Task to carry out:
Every line from the one with "(* ===== verification/IdAllocator.v ===== *)" to the one with "Fixpoint free_all (a", including those two, is to be copied exactly; all other lines of the entries below are left out.

Data for this task:
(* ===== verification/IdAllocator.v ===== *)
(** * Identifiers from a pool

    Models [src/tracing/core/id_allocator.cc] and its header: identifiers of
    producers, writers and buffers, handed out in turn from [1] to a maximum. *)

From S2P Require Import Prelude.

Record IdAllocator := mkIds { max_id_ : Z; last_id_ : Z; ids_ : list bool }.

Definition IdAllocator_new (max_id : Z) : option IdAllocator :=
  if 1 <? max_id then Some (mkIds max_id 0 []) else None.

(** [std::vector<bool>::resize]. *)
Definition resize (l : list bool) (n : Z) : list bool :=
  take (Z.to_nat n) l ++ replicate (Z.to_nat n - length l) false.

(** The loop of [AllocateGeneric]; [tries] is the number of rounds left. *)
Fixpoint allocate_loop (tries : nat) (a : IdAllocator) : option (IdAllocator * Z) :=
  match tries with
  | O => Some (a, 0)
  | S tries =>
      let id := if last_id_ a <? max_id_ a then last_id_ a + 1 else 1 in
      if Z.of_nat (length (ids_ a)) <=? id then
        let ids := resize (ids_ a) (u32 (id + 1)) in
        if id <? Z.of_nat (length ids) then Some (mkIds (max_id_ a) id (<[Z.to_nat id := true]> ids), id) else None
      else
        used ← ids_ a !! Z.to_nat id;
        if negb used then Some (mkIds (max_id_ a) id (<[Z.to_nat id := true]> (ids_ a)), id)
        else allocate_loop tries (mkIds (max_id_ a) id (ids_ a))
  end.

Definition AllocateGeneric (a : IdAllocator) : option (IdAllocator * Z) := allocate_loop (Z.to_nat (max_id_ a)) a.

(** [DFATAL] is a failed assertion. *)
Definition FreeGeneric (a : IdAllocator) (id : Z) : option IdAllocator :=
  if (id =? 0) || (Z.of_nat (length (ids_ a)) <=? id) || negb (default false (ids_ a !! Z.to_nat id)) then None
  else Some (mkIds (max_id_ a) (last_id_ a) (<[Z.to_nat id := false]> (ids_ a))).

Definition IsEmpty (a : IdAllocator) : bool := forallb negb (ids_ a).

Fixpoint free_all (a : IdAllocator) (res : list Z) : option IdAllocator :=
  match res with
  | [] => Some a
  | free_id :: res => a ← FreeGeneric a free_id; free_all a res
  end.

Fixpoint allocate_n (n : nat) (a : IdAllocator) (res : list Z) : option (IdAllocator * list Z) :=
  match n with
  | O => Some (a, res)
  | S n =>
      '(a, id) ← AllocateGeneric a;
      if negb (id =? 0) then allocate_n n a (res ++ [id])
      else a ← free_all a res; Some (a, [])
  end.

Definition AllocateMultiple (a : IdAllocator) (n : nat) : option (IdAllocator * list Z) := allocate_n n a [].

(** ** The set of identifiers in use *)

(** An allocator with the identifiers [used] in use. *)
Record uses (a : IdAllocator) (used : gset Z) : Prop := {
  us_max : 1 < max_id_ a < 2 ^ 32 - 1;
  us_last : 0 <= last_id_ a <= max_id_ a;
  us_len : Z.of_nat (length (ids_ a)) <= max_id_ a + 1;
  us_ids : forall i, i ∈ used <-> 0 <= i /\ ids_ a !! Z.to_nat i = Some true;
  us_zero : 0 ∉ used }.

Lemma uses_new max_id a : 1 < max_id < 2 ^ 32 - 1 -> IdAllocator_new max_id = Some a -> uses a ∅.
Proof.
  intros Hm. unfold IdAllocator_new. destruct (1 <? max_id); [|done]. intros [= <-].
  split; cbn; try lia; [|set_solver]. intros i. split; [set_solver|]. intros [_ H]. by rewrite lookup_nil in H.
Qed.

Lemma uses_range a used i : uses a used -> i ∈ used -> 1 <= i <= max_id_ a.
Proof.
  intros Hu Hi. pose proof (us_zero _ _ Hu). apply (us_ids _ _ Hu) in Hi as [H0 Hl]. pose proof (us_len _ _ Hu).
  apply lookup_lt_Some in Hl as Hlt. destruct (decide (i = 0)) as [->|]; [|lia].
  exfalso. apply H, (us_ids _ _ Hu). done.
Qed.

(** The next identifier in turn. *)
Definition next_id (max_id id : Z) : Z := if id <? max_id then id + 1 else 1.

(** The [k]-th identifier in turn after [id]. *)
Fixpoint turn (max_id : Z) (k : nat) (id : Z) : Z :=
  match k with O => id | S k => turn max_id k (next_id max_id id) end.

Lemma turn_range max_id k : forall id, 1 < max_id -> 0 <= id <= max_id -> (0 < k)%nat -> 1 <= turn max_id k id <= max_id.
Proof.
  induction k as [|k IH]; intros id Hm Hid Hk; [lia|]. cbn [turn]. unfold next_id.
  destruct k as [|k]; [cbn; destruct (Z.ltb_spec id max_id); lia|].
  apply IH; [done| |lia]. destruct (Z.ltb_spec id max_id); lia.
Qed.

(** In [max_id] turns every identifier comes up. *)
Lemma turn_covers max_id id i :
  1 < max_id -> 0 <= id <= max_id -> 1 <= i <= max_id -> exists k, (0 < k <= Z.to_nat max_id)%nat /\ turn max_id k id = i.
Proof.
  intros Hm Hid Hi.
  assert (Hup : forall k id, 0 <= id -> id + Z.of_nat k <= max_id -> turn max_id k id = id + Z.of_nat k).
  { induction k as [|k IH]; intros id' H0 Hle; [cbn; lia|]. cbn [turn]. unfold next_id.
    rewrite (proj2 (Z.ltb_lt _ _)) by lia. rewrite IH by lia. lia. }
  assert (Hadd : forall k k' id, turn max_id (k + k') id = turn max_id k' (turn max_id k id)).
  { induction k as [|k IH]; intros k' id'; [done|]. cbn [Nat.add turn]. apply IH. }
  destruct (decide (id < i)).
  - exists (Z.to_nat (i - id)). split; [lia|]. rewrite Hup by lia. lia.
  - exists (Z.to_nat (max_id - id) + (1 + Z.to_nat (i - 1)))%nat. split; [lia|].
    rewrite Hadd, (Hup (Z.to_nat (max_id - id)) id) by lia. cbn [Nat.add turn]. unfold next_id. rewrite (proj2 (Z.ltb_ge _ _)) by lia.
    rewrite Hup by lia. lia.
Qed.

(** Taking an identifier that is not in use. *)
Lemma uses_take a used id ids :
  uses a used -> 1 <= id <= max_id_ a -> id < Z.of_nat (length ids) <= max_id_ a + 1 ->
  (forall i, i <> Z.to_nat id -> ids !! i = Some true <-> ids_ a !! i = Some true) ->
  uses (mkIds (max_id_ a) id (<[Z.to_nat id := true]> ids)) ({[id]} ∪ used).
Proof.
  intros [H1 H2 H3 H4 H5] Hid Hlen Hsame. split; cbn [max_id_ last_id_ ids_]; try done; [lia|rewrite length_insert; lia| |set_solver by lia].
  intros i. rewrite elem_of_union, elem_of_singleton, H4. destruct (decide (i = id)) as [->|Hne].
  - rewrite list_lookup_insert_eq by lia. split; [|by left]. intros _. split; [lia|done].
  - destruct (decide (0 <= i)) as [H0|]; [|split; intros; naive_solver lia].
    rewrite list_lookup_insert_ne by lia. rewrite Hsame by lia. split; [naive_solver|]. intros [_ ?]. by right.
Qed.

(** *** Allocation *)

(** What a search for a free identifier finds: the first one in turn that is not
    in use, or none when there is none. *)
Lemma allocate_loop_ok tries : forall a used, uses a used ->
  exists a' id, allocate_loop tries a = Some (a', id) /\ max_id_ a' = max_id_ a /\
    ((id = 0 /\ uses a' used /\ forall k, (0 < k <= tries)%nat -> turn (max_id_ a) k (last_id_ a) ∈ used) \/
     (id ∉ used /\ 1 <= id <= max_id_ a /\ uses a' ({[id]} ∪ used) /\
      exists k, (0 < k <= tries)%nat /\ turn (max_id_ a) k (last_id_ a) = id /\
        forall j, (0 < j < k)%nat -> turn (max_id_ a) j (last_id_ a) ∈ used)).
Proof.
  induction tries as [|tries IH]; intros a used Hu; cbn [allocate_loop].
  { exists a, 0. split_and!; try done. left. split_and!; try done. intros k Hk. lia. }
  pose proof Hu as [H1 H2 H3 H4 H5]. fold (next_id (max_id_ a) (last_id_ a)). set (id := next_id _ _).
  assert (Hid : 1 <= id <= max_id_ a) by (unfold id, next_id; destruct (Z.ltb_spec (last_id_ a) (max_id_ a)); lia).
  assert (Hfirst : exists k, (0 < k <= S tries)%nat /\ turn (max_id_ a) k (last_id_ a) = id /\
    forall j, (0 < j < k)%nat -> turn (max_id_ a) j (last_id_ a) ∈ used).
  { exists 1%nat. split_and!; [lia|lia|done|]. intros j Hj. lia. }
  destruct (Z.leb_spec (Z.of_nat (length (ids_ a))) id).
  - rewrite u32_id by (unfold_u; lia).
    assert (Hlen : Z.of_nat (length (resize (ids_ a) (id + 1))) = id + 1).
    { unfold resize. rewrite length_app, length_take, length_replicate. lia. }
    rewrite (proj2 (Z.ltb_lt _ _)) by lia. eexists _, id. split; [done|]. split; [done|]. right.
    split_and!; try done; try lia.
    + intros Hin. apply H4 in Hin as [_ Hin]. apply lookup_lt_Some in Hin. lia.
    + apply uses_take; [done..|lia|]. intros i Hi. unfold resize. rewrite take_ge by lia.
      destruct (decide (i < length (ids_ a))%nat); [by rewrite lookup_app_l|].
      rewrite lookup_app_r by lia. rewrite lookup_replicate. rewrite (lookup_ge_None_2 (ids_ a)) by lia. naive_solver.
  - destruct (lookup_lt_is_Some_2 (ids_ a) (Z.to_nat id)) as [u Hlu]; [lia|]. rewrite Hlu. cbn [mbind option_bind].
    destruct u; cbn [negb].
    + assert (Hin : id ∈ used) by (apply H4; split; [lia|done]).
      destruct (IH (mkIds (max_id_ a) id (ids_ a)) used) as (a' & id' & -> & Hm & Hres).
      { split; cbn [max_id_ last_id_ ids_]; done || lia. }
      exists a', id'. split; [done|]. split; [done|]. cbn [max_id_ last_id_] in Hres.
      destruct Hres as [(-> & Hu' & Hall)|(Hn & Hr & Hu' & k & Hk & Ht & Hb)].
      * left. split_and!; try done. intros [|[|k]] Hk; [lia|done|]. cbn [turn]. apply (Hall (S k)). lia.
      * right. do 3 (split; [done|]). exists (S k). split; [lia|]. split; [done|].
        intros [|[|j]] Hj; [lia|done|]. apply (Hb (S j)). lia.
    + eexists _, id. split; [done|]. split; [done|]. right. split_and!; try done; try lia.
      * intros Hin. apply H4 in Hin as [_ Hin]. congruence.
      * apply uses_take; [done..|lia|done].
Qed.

---

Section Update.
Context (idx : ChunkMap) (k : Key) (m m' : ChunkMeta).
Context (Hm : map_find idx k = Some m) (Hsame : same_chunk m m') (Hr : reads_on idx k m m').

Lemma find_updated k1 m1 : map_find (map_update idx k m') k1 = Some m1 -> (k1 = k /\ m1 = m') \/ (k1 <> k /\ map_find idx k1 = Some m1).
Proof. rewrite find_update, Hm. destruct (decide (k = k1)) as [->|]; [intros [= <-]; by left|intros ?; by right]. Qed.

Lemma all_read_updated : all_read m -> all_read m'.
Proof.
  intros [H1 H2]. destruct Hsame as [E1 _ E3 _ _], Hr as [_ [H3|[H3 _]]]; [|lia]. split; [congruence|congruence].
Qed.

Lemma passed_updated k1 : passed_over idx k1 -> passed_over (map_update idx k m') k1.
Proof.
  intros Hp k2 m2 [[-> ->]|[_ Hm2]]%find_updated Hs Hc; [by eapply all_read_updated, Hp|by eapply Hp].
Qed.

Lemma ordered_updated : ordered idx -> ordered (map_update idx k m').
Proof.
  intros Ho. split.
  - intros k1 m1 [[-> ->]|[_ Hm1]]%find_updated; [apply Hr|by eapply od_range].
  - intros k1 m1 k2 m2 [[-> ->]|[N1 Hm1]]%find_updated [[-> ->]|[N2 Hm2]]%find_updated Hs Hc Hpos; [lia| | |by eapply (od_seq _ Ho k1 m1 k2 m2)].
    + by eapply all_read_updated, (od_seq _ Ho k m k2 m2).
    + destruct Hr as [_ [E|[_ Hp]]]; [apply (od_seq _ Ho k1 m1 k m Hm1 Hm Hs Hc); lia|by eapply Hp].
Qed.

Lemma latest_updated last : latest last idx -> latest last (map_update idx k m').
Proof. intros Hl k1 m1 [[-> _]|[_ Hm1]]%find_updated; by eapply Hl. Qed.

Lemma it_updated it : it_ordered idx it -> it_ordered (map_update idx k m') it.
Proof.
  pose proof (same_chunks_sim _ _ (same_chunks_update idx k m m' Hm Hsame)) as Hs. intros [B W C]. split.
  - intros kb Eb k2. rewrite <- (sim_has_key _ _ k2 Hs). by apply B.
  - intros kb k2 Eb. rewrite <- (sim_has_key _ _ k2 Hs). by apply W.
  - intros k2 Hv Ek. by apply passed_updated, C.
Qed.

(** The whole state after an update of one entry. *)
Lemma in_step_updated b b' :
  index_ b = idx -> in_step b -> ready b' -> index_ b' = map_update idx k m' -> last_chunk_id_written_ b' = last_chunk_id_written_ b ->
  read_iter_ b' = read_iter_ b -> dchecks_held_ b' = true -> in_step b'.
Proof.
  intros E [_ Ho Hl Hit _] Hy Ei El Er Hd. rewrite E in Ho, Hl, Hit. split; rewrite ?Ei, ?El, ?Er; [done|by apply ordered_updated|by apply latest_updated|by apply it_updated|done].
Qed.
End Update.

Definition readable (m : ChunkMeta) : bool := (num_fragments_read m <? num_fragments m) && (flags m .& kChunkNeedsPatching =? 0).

...

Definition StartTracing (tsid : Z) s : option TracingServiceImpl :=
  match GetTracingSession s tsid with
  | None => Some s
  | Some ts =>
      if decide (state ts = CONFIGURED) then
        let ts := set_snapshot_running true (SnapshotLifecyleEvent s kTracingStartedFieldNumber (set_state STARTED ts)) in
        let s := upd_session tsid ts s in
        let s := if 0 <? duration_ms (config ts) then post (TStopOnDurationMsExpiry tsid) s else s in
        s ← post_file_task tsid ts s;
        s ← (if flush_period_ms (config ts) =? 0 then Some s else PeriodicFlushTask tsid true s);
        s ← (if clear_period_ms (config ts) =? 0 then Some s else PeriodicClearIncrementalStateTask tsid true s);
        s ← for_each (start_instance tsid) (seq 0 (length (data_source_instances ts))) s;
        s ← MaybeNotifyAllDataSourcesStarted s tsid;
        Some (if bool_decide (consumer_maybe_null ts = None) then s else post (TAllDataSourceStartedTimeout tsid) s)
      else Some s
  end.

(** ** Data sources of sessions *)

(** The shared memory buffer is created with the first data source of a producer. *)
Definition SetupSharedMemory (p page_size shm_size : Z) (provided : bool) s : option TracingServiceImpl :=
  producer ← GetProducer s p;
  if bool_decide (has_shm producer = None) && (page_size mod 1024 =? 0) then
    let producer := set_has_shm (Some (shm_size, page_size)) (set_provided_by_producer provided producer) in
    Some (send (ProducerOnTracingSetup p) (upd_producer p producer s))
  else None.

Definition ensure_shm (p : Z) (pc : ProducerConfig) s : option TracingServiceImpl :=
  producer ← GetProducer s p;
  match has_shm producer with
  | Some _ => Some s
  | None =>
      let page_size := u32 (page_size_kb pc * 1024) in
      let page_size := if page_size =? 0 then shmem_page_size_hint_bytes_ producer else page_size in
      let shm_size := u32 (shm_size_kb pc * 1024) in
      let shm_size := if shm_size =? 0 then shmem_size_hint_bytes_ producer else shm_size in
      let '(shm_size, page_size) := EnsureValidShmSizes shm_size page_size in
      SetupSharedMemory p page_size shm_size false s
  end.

Written answer:
(* ===== verification/IdAllocator.v ===== *)
(** * Identifiers from a pool

    Models [src/tracing/core/id_allocator.cc] and its header: identifiers of
    producers, writers and buffers, handed out in turn from [1] to a maximum. *)

From S2P Require Import Prelude.

Record IdAllocator := mkIds { max_id_ : Z; last_id_ : Z; ids_ : list bool }.

Definition IdAllocator_new (max_id : Z) : option IdAllocator :=
  if 1 <? max_id then Some (mkIds max_id 0 []) else None.

(** [std::vector<bool>::resize]. *)
Definition resize (l : list bool) (n : Z) : list bool :=
  take (Z.to_nat n) l ++ replicate (Z.to_nat n - length l) false.

(** The loop of [AllocateGeneric]; [tries] is the number of rounds left. *)
Fixpoint allocate_loop (tries : nat) (a : IdAllocator) : option (IdAllocator * Z) :=
  match tries with
  | O => Some (a, 0)
  | S tries =>
      let id := if last_id_ a <? max_id_ a then last_id_ a + 1 else 1 in
      if Z.of_nat (length (ids_ a)) <=? id then
        let ids := resize (ids_ a) (u32 (id + 1)) in
        if id <? Z.of_nat (length ids) then Some (mkIds (max_id_ a) id (<[Z.to_nat id := true]> ids), id) else None
      else
        used ← ids_ a !! Z.to_nat id;
        if negb used then Some (mkIds (max_id_ a) id (<[Z.to_nat id := true]> (ids_ a)), id)
        else allocate_loop tries (mkIds (max_id_ a) id (ids_ a))
  end.

Definition AllocateGeneric (a : IdAllocator) : option (IdAllocator * Z) := allocate_loop (Z.to_nat (max_id_ a)) a.

(** [DFATAL] is a failed assertion. *)
Definition FreeGeneric (a : IdAllocator) (id : Z) : option IdAllocator :=
  if (id =? 0) || (Z.of_nat (length (ids_ a)) <=? id) || negb (default false (ids_ a !! Z.to_nat id)) then None
  else Some (mkIds (max_id_ a) (last_id_ a) (<[Z.to_nat id := false]> (ids_ a))).

Definition IsEmpty (a : IdAllocator) : bool := forallb negb (ids_ a).

Fixpoint free_all (a : IdAllocator) (res : list Z) : option IdAllocator :=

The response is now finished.